*Instructions to follow*. The entries follow. Copy every line in which "false" appears.

*Records shown*.
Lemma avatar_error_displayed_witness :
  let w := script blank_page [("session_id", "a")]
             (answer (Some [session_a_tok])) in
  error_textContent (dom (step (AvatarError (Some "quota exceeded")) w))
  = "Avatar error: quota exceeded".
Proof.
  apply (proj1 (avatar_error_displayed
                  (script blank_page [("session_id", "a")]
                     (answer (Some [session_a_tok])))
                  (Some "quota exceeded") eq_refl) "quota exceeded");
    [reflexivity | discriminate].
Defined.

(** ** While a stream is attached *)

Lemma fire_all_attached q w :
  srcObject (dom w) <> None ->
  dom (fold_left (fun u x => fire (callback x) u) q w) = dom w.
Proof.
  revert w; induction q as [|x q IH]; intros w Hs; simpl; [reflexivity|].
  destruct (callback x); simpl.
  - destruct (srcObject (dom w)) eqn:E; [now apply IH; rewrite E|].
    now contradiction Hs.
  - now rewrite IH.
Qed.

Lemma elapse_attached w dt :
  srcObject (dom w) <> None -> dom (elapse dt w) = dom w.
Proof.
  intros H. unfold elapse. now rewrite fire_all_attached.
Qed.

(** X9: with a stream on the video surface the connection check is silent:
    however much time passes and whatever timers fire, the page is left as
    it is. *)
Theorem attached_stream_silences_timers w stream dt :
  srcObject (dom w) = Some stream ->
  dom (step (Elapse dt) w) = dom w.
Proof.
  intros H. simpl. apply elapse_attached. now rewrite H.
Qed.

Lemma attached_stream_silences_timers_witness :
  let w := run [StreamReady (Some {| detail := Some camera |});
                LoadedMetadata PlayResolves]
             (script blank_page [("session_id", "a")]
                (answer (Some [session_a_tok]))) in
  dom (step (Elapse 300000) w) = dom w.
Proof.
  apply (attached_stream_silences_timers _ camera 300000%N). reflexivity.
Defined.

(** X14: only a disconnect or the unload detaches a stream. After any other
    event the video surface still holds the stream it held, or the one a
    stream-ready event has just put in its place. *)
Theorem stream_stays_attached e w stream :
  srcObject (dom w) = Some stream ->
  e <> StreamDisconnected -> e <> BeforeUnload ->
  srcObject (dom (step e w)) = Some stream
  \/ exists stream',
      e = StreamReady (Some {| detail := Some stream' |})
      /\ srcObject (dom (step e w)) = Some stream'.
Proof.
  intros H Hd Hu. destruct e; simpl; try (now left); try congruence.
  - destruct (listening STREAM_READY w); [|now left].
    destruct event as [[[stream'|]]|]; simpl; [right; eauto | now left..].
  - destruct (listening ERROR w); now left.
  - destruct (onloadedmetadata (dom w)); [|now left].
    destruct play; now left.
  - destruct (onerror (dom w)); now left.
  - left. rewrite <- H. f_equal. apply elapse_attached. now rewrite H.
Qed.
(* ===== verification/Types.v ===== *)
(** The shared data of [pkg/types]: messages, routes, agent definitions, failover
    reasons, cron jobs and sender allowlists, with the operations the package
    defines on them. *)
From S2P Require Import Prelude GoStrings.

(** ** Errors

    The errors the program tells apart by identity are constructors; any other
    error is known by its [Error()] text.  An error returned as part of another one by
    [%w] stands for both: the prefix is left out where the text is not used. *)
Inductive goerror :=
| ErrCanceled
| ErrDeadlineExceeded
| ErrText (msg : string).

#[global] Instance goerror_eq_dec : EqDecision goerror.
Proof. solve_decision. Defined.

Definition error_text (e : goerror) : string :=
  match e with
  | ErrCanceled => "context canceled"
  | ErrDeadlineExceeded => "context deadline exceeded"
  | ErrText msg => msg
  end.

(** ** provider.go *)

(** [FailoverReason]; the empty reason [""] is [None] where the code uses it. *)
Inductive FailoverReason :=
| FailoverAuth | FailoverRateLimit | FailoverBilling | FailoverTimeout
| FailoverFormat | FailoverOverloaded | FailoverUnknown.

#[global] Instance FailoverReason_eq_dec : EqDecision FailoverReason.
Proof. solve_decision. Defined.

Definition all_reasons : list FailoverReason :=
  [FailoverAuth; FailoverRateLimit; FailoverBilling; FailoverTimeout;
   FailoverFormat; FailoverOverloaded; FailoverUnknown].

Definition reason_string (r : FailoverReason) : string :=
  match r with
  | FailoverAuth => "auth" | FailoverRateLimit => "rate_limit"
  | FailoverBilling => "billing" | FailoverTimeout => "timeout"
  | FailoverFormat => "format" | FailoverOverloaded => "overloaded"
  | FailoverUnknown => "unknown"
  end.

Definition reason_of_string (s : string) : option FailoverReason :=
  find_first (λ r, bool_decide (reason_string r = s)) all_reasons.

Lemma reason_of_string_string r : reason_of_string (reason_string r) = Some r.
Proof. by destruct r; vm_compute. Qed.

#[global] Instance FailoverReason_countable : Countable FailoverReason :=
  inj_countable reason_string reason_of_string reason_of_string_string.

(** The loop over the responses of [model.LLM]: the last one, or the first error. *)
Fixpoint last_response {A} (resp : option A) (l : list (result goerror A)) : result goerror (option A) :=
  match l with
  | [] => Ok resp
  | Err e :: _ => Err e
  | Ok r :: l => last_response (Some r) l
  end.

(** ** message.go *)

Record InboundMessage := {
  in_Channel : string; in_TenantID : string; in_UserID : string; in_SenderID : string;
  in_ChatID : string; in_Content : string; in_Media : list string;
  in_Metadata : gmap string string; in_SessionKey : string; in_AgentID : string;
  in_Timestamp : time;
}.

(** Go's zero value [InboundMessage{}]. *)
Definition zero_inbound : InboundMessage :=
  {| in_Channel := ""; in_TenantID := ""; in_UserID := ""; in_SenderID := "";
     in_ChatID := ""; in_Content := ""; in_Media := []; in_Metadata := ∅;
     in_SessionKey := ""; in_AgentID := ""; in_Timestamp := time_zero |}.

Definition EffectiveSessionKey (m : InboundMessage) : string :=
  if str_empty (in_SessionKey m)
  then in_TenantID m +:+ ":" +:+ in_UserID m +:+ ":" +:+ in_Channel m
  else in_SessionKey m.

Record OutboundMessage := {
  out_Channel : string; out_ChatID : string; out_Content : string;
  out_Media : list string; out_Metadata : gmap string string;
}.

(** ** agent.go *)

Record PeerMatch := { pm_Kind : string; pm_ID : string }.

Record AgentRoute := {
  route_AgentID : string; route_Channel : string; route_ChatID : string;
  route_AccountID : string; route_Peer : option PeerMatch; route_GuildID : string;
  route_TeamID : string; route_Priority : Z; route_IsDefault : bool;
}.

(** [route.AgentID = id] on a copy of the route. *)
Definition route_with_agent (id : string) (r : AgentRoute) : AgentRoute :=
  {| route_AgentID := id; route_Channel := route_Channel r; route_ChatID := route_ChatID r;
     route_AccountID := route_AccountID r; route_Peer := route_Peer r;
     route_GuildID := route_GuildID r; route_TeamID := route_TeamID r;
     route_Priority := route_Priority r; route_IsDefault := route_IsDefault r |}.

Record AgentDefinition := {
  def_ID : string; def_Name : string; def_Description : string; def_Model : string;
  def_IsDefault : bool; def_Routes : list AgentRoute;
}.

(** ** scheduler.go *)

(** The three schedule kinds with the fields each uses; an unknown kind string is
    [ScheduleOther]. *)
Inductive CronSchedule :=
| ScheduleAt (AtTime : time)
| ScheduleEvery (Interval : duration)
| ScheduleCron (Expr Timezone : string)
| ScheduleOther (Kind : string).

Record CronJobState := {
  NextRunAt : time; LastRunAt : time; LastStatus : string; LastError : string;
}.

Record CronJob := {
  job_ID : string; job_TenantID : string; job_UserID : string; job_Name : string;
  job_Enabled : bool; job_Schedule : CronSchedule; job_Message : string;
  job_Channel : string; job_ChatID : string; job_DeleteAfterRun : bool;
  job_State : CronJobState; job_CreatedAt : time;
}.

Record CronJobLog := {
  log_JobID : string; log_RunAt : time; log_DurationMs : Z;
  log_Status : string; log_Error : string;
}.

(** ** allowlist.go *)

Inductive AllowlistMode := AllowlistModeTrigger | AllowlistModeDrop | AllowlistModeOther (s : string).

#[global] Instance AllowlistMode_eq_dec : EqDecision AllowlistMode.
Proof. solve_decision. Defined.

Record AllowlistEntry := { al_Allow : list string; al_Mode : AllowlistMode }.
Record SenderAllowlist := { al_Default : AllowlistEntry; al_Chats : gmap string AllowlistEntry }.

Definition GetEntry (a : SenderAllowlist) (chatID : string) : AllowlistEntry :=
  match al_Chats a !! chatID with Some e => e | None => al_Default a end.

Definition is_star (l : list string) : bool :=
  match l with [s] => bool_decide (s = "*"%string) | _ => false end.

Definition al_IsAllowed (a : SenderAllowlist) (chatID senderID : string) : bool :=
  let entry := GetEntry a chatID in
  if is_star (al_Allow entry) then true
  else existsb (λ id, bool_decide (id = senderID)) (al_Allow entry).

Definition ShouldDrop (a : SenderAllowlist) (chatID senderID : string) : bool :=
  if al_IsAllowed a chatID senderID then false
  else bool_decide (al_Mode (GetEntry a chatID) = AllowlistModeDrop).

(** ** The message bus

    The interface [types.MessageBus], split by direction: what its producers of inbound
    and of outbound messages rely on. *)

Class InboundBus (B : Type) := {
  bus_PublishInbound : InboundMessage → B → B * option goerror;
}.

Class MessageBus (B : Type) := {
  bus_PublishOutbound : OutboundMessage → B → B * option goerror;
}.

*Your response*.
  match l with [s] => bool_decide (s = "*"%string) | _ => false end.
  if al_IsAllowed a chatID senderID then false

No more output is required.